How to complete this task: Transcribe the listing below from its opening line up to and including the line that contains "Lemma do_call_after_init c"; reproduce nothing else.

Data for review:
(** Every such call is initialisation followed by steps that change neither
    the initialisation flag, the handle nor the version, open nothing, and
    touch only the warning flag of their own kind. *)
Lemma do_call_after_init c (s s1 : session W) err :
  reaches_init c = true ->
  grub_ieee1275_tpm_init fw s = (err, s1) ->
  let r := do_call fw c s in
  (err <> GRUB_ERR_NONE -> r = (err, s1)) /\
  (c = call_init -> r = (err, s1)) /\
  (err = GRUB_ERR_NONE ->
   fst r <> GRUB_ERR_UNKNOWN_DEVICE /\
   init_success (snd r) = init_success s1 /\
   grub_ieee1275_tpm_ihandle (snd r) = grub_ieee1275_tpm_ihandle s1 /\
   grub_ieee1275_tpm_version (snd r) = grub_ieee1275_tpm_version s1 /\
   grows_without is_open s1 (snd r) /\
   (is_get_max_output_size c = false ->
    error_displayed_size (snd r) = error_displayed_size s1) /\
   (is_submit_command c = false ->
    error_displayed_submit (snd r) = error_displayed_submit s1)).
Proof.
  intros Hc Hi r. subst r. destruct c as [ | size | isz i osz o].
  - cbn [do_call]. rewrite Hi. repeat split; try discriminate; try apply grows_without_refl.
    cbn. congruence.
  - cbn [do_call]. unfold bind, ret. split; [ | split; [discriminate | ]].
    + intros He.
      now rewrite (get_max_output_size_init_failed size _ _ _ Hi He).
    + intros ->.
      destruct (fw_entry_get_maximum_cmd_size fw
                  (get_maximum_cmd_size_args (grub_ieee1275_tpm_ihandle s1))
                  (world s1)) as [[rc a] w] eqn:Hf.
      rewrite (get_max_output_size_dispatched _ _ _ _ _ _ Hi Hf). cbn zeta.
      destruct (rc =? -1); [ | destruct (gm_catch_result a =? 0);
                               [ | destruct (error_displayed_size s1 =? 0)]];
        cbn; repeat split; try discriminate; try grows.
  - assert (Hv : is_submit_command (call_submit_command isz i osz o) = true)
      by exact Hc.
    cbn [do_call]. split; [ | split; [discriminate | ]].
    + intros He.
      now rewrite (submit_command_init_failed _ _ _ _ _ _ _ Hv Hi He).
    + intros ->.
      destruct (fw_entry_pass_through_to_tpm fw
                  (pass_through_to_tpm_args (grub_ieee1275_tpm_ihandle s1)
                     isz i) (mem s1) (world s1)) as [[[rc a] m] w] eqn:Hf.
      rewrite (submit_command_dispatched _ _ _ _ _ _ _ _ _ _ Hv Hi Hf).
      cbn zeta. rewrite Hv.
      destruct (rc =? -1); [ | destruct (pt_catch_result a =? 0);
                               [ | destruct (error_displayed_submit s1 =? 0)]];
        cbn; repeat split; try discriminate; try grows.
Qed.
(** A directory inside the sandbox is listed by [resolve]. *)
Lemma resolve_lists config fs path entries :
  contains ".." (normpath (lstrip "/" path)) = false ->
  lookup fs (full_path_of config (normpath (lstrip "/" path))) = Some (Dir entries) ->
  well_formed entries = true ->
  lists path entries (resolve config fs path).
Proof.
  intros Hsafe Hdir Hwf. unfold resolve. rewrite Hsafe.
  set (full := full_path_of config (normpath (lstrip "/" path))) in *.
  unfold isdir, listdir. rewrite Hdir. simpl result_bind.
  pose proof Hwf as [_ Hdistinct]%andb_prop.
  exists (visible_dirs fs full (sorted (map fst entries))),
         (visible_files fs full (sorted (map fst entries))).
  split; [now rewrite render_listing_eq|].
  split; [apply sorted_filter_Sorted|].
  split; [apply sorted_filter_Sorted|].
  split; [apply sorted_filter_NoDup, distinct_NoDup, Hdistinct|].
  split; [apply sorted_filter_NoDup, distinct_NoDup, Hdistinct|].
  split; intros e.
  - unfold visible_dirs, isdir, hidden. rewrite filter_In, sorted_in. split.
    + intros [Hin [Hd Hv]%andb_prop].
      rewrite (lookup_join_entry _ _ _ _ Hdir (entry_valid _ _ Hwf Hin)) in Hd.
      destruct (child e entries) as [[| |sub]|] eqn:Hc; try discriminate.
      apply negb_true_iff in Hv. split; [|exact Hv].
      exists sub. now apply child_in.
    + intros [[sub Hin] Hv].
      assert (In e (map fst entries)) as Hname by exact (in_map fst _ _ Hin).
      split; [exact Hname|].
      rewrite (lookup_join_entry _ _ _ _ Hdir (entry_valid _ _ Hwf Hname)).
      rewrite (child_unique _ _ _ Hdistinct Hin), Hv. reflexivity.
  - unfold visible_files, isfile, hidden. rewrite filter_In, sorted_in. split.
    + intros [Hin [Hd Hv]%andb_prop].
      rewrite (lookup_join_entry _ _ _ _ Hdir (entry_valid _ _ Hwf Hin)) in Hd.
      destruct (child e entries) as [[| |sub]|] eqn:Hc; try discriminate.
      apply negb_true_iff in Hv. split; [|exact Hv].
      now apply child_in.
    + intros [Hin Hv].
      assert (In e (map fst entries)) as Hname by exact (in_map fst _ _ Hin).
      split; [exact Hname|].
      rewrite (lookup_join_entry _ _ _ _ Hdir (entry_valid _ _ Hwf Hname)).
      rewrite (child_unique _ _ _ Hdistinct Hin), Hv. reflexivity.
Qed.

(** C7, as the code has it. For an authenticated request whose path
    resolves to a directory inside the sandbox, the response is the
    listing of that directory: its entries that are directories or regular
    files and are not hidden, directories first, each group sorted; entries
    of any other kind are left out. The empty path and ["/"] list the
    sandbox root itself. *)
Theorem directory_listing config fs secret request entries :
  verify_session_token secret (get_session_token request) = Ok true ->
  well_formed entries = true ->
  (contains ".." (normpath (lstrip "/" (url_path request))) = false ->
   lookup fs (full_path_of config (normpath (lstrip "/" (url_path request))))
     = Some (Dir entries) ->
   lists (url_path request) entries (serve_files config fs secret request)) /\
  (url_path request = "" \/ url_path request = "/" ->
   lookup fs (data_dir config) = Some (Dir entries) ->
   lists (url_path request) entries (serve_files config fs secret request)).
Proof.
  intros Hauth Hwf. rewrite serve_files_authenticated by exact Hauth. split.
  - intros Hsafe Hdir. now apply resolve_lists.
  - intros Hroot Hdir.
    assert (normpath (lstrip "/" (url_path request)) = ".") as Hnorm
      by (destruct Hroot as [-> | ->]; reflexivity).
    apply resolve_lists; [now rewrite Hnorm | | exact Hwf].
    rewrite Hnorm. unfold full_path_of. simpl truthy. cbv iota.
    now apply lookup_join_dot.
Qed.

Answer to the exercise:
(** Every such call is initialisation followed by steps that change neither
    the initialisation flag, the handle nor the version, open nothing, and
    touch only the warning flag of their own kind. *)
Lemma do_call_after_init c (s s1 : session W) err :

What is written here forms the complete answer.